Marcus Loss Overshadows Positives at Goldman Sachs

The asset and wealth management division continued to grow its alternative investments business in the first quarter, reaching $268 billion.

Illustration by II

Illustration by II

Goldman Sachs’ stab at consumer banking grew more costly on Tuesday, overshadowing some bright spots in other areas of the bank.

A $470 million loss after a partial sale of its Marcus personal loans portfolio, and a transfer of the remaining portfolio from held-to-maturity to held-for-sale status, hampered results in the first quarter. The firm’s $3.23 billion profit was down 18 percent from a year earlier, while revenue was $12.22 billion, down 5 percent from a year ago.

Goldman shares fell roughly 2 percent early trading Tuesday but made back some of the loss to finish down 1.7 percent for the session.

Goldman’s global banking and markets division generated quarterly revenue of $8.44 billion, which the bank said was 16 percent lower than the strong first quarter of 2022 but 30 percent higher than the fourth quarter of 2022. Within the division, an industry-wide decline in deals and debt underwriting dragged investment banking fees down to $1.58 billion in the quarter, 26 percent lower than a year earlier. The bank said it still ranks first in the world in completed mergers and acquisitions since the start of the year.

The asset and wealth management division created in the fall reported quarterly revenue of $3.22 billion, 24 percent higher than a year earlier but 10 percent lower than the fourth quarter of 2022.

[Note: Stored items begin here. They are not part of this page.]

(* ===== verification/Channel.v ===== *)
(** * internal/registry/registry.go and internal/hub/channel.go

    A channel is a heap cell shared by the registry and the connections, so it
    is modelled behind a location.  [SubsMu] makes each operation on a channel
    one step; [Broadcast] only snapshots the subscribers under it and sends
    after releasing it, so it is the snapshot here and the sends are
    [Conn.hub_Broadcast]. *)
From S2P Require Import Prelude.
From stdpp Require Import options.

(** A [*Channel] and a [Subscriber] (a [*Conn]): identities, compared by [==]. *)
Abbreviation loc := nat.
Abbreviation conn_id := nat.

Record Channel : Type := MkChannel {
  Name : string;
  Subscribers : gset conn_id;
  Deleted : bool;
}.

#[export] Instance Channel_eq_dec : EqDecision Channel.
Proof. solve_decision. Defined.

Definition newChannel (name : string) : Channel := MkChannel name ∅ false.

(** ** The heap of channels *)

Record Heap : Type := MkHeap {
  cells : gmap loc Channel;
  next : loc;
}.

#[export] Instance Heap_eq_dec : EqDecision Heap.
Proof. solve_decision. Defined.

Definition heap_empty : Heap := MkHeap ∅ 0.

(** Every location below [next], and no other, is allocated. *)
Definition heap_ok (h : Heap) : Prop :=
  forall l, is_Some (cells h !! l) <-> l < next h.

(** Go has no dangling pointers: under [heap_ok] the default is never read. *)
Definition chan_at (l : loc) (h : Heap) : Channel := default (newChannel "") (cells h !! l).
Definition chan_set (l : loc) (c : Channel) (h : Heap) : Heap :=
  MkHeap (<[l := c]> (cells h)) (next h).
Definition chan_alloc (c : Channel) (h : Heap) : loc * Heap :=
  (next h, MkHeap (<[next h := c]> (cells h)) (S (next h))).

(** ** hub/channel.go *)

Inductive sub_err : Type :=
  | ErrTooManySubs
  | ErrChannelDeleted.

#[export] Instance sub_err_eq_dec : EqDecision sub_err.
Proof. solve_decision. Defined.

Definition Subscribe (l : loc) (s : conn_id) (max : nat) (h : Heap) : res sub_err unit * Heap :=
  let c := chan_at l h in
  if Deleted c then (Err ErrChannelDeleted, h) else
  if decide (max <= size (Subscribers c)) then (Err ErrTooManySubs, h) else
  (Ok tt, chan_set l (MkChannel (Name c) ({[s]} ∪ Subscribers c) (Deleted c)) h).

Definition Unsubscribe (l : loc) (s : conn_id) (h : Heap) : Heap :=
  let c := chan_at l h in
  chan_set l (MkChannel (Name c) (Subscribers c ∖ {[s]}) (Deleted c)) h.

(** The snapshot [Broadcast] takes under [SubsMu.RLock]. *)
Definition subs_snapshot (l : loc) (h : Heap) : list conn_id :=
  elements (Subscribers (chan_at l h)).

Definition SubscriberCount (l : loc) (h : Heap) : nat :=
  size (Subscribers (chan_at l h)).

(** [c.Deleted.Store(true)]. *)
Definition mark_deleted (l : loc) (h : Heap) : Heap :=
  let c := chan_at l h in chan_set l (MkChannel (Name c) (Subscribers c) true) h.

(** ** Facts *)

Lemma chan_at_set l l' c h :
  chan_at l' (chan_set l c h) = if decide (l = l') then c else chan_at l' h.
Proof.
  unfold chan_at, chan_set. cbn. rewrite lookup_insert. by case_decide.
Qed.

Lemma chan_at_set_eq l c h : chan_at l (chan_set l c h) = c.
Proof. rewrite chan_at_set. by rewrite decide_True. Qed.

Lemma chan_at_set_ne l l' c h : l <> l' -> chan_at l' (chan_set l c h) = chan_at l' h.
Proof. intros. rewrite chan_at_set. by rewrite decide_False. Qed.

Lemma chan_at_alloc c h l :
  chan_at l (chan_alloc c h).2 = if decide (l = next h) then c else chan_at l h.
Proof.
  unfold chan_at, chan_alloc. cbn. rewrite lookup_insert.
  repeat case_decide; by simplify_eq/=.
Qed.

Lemma heap_ok_empty : heap_ok heap_empty.
Proof. intros l. cbn. rewrite lookup_empty. split; [by intros []|lia]. Qed.

Lemma heap_ok_set l c h : heap_ok h -> l < next h -> heap_ok (chan_set l c h).
Proof.
  intros Hok Hl l'. cbn. rewrite lookup_insert. case_decide; [by subst|apply Hok].
Qed.

Lemma heap_ok_alloc c h : heap_ok h -> heap_ok (chan_alloc c h).2.
Proof.
  intros Hok l. cbn. rewrite lookup_insert. case_decide; [subst; split; [lia|eauto]|].
  rewrite (Hok l). lia.
Qed.

Lemma next_set l c h : next (chan_set l c h) = next h.
Proof. done. Qed.

(** What the operations do to each field. *)
Lemma Unsubscribe_at l s h l' :
  chan_at l' (Unsubscribe l s h) =
  MkChannel (Name (chan_at l' h))
    (if decide (l = l') then Subscribers (chan_at l h) ∖ {[s]} else Subscribers (chan_at l' h))
    (Deleted (chan_at l' h)).
Proof.
  unfold Unsubscribe. rewrite chan_at_set. case_decide; [by subst|]. by destruct (chan_at l' h).
Qed.

Lemma mark_deleted_at l h l' :
  chan_at l' (mark_deleted l h) =
  MkChannel (Name (chan_at l' h)) (Subscribers (chan_at l' h))
    (if decide (l = l') then true else Deleted (chan_at l' h)).
Proof.
  unfold mark_deleted. rewrite chan_at_set. case_decide; [by subst|]. by destruct (chan_at l' h).
Qed.

Lemma Subscribe_Ok l s max h h' :
  Subscribe l s max h = (Ok tt, h') <->
  Deleted (chan_at l h) = false /\ size (Subscribers (chan_at l h)) < max /\
  h' = chan_set l (MkChannel (Name (chan_at l h)) ({[s]} ∪ Subscribers (chan_at l h)) false) h.
Proof.
  unfold Subscribe. destruct (Deleted (chan_at l h)); [naive_solver|].
  case_decide; naive_solver lia.
Qed.

Lemma Subscribe_Err l s max h e h' :
  Subscribe l s max h = (Err e, h') ->
  h' = h /\ match e with
            | ErrChannelDeleted => Deleted (chan_at l h) = true
            | ErrTooManySubs => Deleted (chan_at l h) = false
                                /\ max <= size (Subscribers (chan_at l h))
            end.
Proof.
  unfold Subscribe. destruct (Deleted (chan_at l h)); [naive_solver|].
  case_decide; naive_solver.
Qed.

(** A success keeps the per-channel cap. *)
Lemma Subscribe_cap l s max h h' :
  Subscribe l s max h = (Ok tt, h') -> size (Subscribers (chan_at l h')) <= max.
Proof.
  intros (_ & Hlt & ->)%Subscribe_Ok. rewrite chan_at_set_eq. cbn.
  etrans; [apply size_insert_le|]. lia.
Qed.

The $470 million loss after the sale of the Marcus loan portfolio hit that division’s private banking and lending segment hard. The segment reported revenue of just $354 million in the first quarter, down 28 percent from a year earlier and 53 percent from the fourth quarter last year. Higher deposit spreads helped offset the impact of the loss, the bank said.

Sponsored

Goldman’s total assets under supervision continued to grow, reaching a record $2.67 trillion after adding $125 billion in assets in the first quarter. Market appreciation, primarily in equity and fixed-income assets, contributed $68 billion, while liquidity products contributed net inflows of $49 billion.

The asset and wealth management division continued to grow its alternative investments business in the first quarter, attracting another $5 billion, for a total of $268 billion. Management and other fees from alternative investments were $494 million, up 21 percent compared to a year earlier. Alternatives contributed $1.8 billion in management and other fees in 2022.

Goldman is also now one of the largest alternative asset managers, after raising $179 billion from 2020 to 2022. The firm raised another $14 billion — $4 billion in corporate equity, $4 billion in credit, $2 billion in real estate, and $4 billion in hedge funds and other strategies — in the first quarter.

During the bank’s investor day in February, CEO David Solomon said that Goldman is trying to top $225 billion in alternative assets before 2023, largely by raising capital from the institutional investors with whom it already works.

Another bright spot in the first-quarter earnings was Goldman’s platform solutions business, which continues to grow and diversify the bank’s revenue. First-quarter revenue was $564 million, more than double the amount a year earlier. The bank said that most of the revenue ($490 million) comes from consumer platforms that serve 13.8 million active customers, although transaction banking and other revenues were also higher.